Joseph S. Ross, M.D., M.H.S., of the Yale University School of Medicine, New Haven, Conn., and colleagues examined the clinical evidence generated for high-risk therapeutic devices over the total product life cycle (premarket and postmarket). The analysis included all clinical studies of high-risk therapeutic devices receiving initial market approval via the PMA pathway in 2010 and 2011 identified through ClinicalTrials.gov and publicly available FDA documents as of October 2014. Studies were characterized by type (pivotal, studies that served as the basis of FDA approval; FDA-required postapproval studies [PAS]; or manufacturer/investigator-initiated); premarket or postmarket; status (completed, ongoing, or terminated/unknown); and design features, including enrollment, comparator, and longest duration of primary effectiveness end point follow-up.

In 2010 and 2011, 28 high-risk therapeutic devices received initial marketing approval via the PMA pathway. The researchers identified 286 clinical studies of these devices: 82 (29 percent) premarket and 204 (71 percent) postmarket, among which 18 percent were nonpivotal premarket studies, 10.5 percent pivotal premarket studies, 11.5 percent FDA-required PAS, and 60 percent manufacturer/investigator-initiated postmarket studies. Six of 33 (18 percent) PAS and 12 percent of manufacturer/investigator-initiated postmarket studies were reported as completed. No postmarket studies were identified for 18 percent of devices; 3 or fewer were identified for 46 percent of devices overall.

Premarket clinical studies of high-risk therapeutic devices were limited in number and quality. Nearly all devices were cleared on the basis of 2 studies: 1 nonpivotal and 1 pivotal study.

Approximately half of all studies used no comparator.
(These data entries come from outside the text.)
(* ===== verification/Commit.v ===== *)
(** * What a commit leaves on the disk

    Crash safety of [Repository.commit]: a small logic for computations that
    may be killed in any effect, the invariant a commit keeps until its manifest
    is renamed into place, and what it means for the readers. *)

From stdpp Require Import gmap.
From S2P Require Import Prelude Regex Json Lease JsonText Schema Transaction Store Repository.

(** ** A logic with a crash condition

    From a disk of [P] a computation that is not killed ends in [Q]; a disk it
    is killed on is in [I], and one it throws on in [T]; and it does not throw
    when [R]. *)
Definition triple {A : Type} (R : Prop) (T I P : disk -> Prop) (m : fsM A) (Q : A -> disk -> Prop) : Prop :=
  forall d b, P d ->
  match m d b with
  | (Done a, d', b') => Q a d' /\ (b = None -> b' = None)
  | (Threw _, d', _) => T d' /\ (R -> False)
  | (Killed, d', _) => I d' /\ b <> None
  end.

Section logic.
Context {R : Prop} {T I : disk -> Prop}.

Lemma triple_ret {A : Type} (P : disk -> Prop) (a : A) : triple R T I P (mret a) (fun x d => x = a /\ P d).
Proof. by intros d b Hp. Qed.

Lemma triple_bind {A B : Type} (P : disk -> Prop) (m : fsM A) (f : A -> fsM B) Q Q' :
  triple R T I P m Q -> (forall a, triple R T I (Q a) (f a) Q') -> triple R T I P (m ≫= f) Q'.
Proof.
  intros Hm Hf d b Hp. specialize (Hm d b Hp). unfold mbind, fsM_bind. destruct (m d b) as [[[a|e|] d'] b']; [|done..].
  destruct Hm as [Hq Hb]. specialize (Hf a d' b' Hq). destruct (f a d' b') as [[[a'|e'|] d''] b'']; naive_solver.
Qed.

Lemma triple_conseq {A : Type} (I' P P' : disk -> Prop) (m : fsM A) (Q Q' : A -> disk -> Prop) :
  triple R T I P m Q -> (forall d, P' d -> P d) -> (forall a d, Q a d -> Q' a d) -> (forall d, I d -> I' d) -> triple R T I' P' m Q'.
Proof. intros Hm Hp Hq Hi d b Hd. specialize (Hm d b (Hp d Hd)). destruct (m d b) as [[[a|e|] d'] b']; naive_solver. Qed.

Lemma triple_pre {A : Type} (P P' : disk -> Prop) (m : fsM A) (Q : A -> disk -> Prop) :
  triple R T I P m Q -> (forall d, P' d -> P d) -> triple R T I P' m Q.
Proof. intros Hm Hp d b Hd. exact (Hm d b (Hp d Hd)). Qed.

(** What a step needs of the disk may be looked at first. *)
Lemma triple_look {A : Type} (P : disk -> Prop) (m : fsM A) Q : (forall d0, P d0 -> triple R T I (fun d => d = d0) m Q) -> triple R T I P m Q.
Proof. intros Hm d b Hd. by apply (Hm d Hd d b). Qed.

Lemma triple_lift {A : Type} (P : disk -> Prop) (m : ledgering A) :
  (forall d, P d -> T d) -> (R -> exists a, m = Ok a) -> triple R T I P (lift m) (fun a d => m = Ok a /\ P d).
Proof.
  intros Hi Hr d b Hd. destruct m as [a|e]; cbn; [done|]. split; [by apply Hi|]. intros HR. by destruct (Hr HR).
Qed.

Lemma triple_reads {A : Type} (P : disk -> Prop) (f : disk -> ledgering A) :
  (forall d, P d -> T d) -> (forall d, P d -> R -> exists a, f d = Ok a) -> triple R T I P (reads f) (fun a d => f d = Ok a /\ P d).
Proof.
  intros Hi Hr d b Hd. unfold reads. destruct (f d) as [a|e] eqn:E; cbn; [done|]. split; [by apply Hi|]. intros HR.
  destruct (Hr d Hd HR). congruence.
Qed.

Lemma lift_ok {A B : Type} (a : A) (f : A -> fsM B) : lift (Ok a) ≫= f = f a.
Proof. reflexivity. Qed.

Lemma triple_get (P : disk -> Prop) : triple R T I P get_disk (fun a d => a = d /\ P d).
Proof. by intros d b Hd. Qed.

Lemma triple_mutate (P : disk -> Prop) after killed Q :
  (forall d, P d -> Q () (after d)) -> (forall d, P d -> I (killed d)) -> triple R T I P (mutate after killed) Q.
Proof. intros Ha Hk d [[|n]|] Hd; cbn; naive_solver. Qed.

Lemma triple_throw {A : Type} (P : disk -> Prop) e Q : (forall d, P d -> T d /\ (R -> False)) -> triple R T I P (@throw A e) Q.
Proof. intros Hp d b Hd. cbn. by apply Hp. Qed.

(** A loop: [P done] holds when the elements of [done] are dealt with. *)
Lemma triple_for_each {A : Type} (P : list A -> disk -> Prop) (f : A -> fsM unit) l :
  (forall l1 x l2, l = l1 ++ x :: l2 -> triple R T I (P l1) (f x) (fun _ => P (l1 ++ [x]))) ->
  triple R T I (P []) (for_each f l) (fun _ => P l).
Proof.
  intros Hf. cut (forall l2 l1, l = l1 ++ l2 -> triple R T I (P l1) (for_each f l2) (fun _ => P l)).
  { intros Hc. by apply (Hc l []). }
  induction l2 as [|x l2 IH]; intros l1 Hl; cbn [for_each].
  - rewrite app_nil_r in Hl. rewrite <- Hl. eapply triple_conseq; [apply (triple_ret (P l))|done|by intros ? ? [_ ?]|done].
  - eapply triple_bind; [by apply (Hf l1 x l2)|]. intros []. apply IH. by rewrite <- app_assoc.
Qed.

Lemma triple_loop {A : Type} (P : disk -> Prop) (f : A -> fsM unit) l :
  (forall x, x ∈ l -> triple R T I P (f x) (fun _ => P)) -> triple R T I P (for_each f l) (fun _ => P).
Proof.
  intros Hf. apply (triple_for_each (fun _ => P)). intros l1 x l2 ->. apply Hf. set_solver.
Qed.
End logic.

(** ** Paths *)

Lemma strip_path_spec dir p r : strip_path dir p = Some r <-> p = dir ++ r.
Proof.
  revert p. induction dir as [|x dir IH]; intros p; cbn; [naive_solver|]. destruct p as [|y p]; [naive_solver|].
  case_decide as Hxy; [subst; rewrite IH; naive_solver|naive_solver].
Qed.

Lemma under_spec dir p : under dir p = true <-> dir `prefix_of` p.
Proof.
  unfold under. rewrite bool_decide_eq_true. split.
  - intros [r Hr]. apply strip_path_spec in Hr as ->. by exists r.
  - intros [r ->]. exists r. by apply strip_path_spec.
Qed.

(** [q] is a directory above [p]. *)
Definition above (q p : path) : Prop := exists x r, p = q ++ x :: r.

Lemma above_dirname q p : above q p -> q `prefix_of` dirname p.
Proof.
  intros (x & r & ->). unfold dirname. rewrite removelast_app by done. by eexists.
Qed.

Lemma dirname_above q p : p <> [] -> q `prefix_of` dirname p -> above q p.
Proof.
  intros Hp [r Hr]. destruct (exists_last Hp) as (p' & x & ->). unfold dirname in Hr. rewrite removelast_last in Hr. subst p'.
  destruct r as [|y r]; [exists x, []; by rewrite app_nil_r|]. exists y, (r ++ [x]). by rewrite <- app_assoc.
Qed.

Lemma listFilesRecursive_spec d dir r : r ∈ listFilesRecursive d dir <-> exists c, d !! (dir ++ r) = Some (File c).
Proof.
  unfold listFilesRecursive. rewrite elem_of_js_sort, list_elem_of_omap. split.
  - intros ([p [c|]] & Hin & Hr); [|done]. cbn in *. apply strip_path_spec in Hr as ->. exists c. by apply elem_of_map_to_list.
  - intros [c Hc]. exists (dir ++ r, File c). split; [by apply elem_of_map_to_list|]. by apply strip_path_spec.
Qed.

Lemma listFilesRecursive_NoDup d dir : NoDup (listFilesRecursive d dir).
Proof.
  unfold listFilesRecursive. rewrite js_sort_Permutation. pose proof (NoDup_fst_map_to_list d) as Hn.
  induction (map_to_list d) as [|[p e] l IH]; [constructor|]. cbn in Hn. apply NoDup_cons in Hn as [Hp Hn]. cbn.
  destruct e as [c|]; [|by apply IH]. destruct (strip_path dir p) as [r|] eqn:E; [|by apply IH]. constructor; [|by apply IH].
  rewrite list_elem_of_omap. intros ([q [c'|]] & Hin & Hr); [|done]. cbn in Hr. apply strip_path_spec in E as ->, Hr as ->.
  apply Hp, list_elem_of_fmap. by exists (dir ++ r, File c').
Qed.

(** ** Where a transaction puts its files *)

(** A file of the transaction: its place below the staging directory, the place
    it is published at, and its content. *)
Record Move : Type := { mv_rel : path; mv_to : path; mv_content : string }.

#[export] Instance Move_eq_dec : EqDecision Move.
Proof. solve_decision. Defined.

Definition staging_of (id : string) : path := ["staging"; id].
Definition temporary_of (id : string) : path := OPERATIONS ++ ["." +:+ id +:+ ".tmp"].
Definition manifest_of (id : string) : path := OPERATIONS ++ [id +:+ ".json"].
(** [WRITE_LOCK_RELATIVE_PATH] *)
Definition lock_path : path := ["locks"; "write.lock"].
Definition edge_path (month id : string) : path := ["ledger"; "edges"; month; id +:+ ".jsonl"].
Definition event_path (month id : string) : path := ["events"; month; id +:+ ".jsonl"].

Definition artifact_move (a : TransactionArtifact) : Move :=
  {| mv_rel := split_on "/" (ar_path a); mv_to := split_on "/" (ar_path a); mv_content := ar_content a |}.

Section commit.
Context `{Hash} `{DateTime} `{Readdir} `{Crash}.
Variable input : TransactionInput.
Variable digests : InputDigests.
Variable month : string.

Abbreviation id := (ti_ledger_operation_id input).
Abbreviation SD := (staging_of id).
Abbreviation tmp := (temporary_of id).
Abbreviation tgt := (manifest_of id).

Definition moves : list Move :=
  map artifact_move (ti_artifacts input) ++
  [{| mv_rel := ["edges.jsonl"]; mv_to := edge_path month id; mv_content := edgeContent digests |};
   {| mv_rel := ["events.jsonl"]; mv_to := event_path month id; mv_content := eventContent digests |}].

Definition staged (m : Move) : path := SD ++ mv_rel m.

(** Every path a commit of the transaction writes. *)
Definition written : list path := map staged moves ++ map mv_to moves ++ [tmp; tgt; lock_path].

Variable d0 : disk.
Variable R : Prop.

(** What may be new outside the staging directory: directories above what is
    written and published files, none of them in the directory of the manifests
    and none of the files staged. *)
Definition fresh_entry (d : disk) (p : path) : Prop :=
  d0 !! p = None /\ dirname p <> OPERATIONS /\
  ((d !! p = Some Directory /\ (R -> exists u, u ∈ written /\ above p u)) \/ p ∈ map mv_to moves /\ ~ above ["staging"] p).

(** A published file, in a directory. *)
Definition in_place (m : Move) (d : disk) : Prop :=
  d !! mv_to m = Some (File (mv_content m)) /\ is_directory d (dirname (mv_to m)) = true.

(** Only the staging directory and the temporary file differ from the first
    disk, and new entries. *)
Definition kept (d : disk) : Prop := forall p,
  SD `prefix_of` p \/ p = tmp \/ d !! p = d0 !! p \/ fresh_entry d p.

(** Nothing but files of the transaction is staged. *)
Definition clean (d : disk) : Prop := forall p c, d !! p = Some (File c) -> SD `prefix_of` p -> p ∈ map staged moves.

(** Nothing is in the way of the transaction. *)
Definition ready (d : disk) : Prop :=
  (forall m, m ∈ moves -> d !! mv_to m = None \/ d !! mv_to m = Some (File (mv_content m))) /\
  (forall u q c, u ∈ written -> q <> [] -> above q u -> d !! q <> Some (File c)) /\
  (forall u, u ∈ map staged moves ++ [tmp; tgt] -> d !! u <> Some Directory).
Median duration of primary effectiveness end point follow-up was 3 months, 9 months, and 12 months for pivotal, completed postmarket, and ongoing postmarket studies, respectively.

"Our characterization of the clinical studies examining high-risk therapeutic medical devices initially approved via the FDA PMA pathway between 2010 and 2011 demonstrates that the amount and quality of evidence generated over the total product life cycle varies widely. Some devices are currently being evaluated through ongoing studies that, if completed, will provide evidence on clinical outcomes for large numbers of patients with planned follow-up of a year or longer. However, most devices have been or will be evaluated through only a few studies, which often focus on surrogate markers of disease in small numbers of patients followed up over short periods of time and study indications that differ from the original FDA-approved indication," the authors write.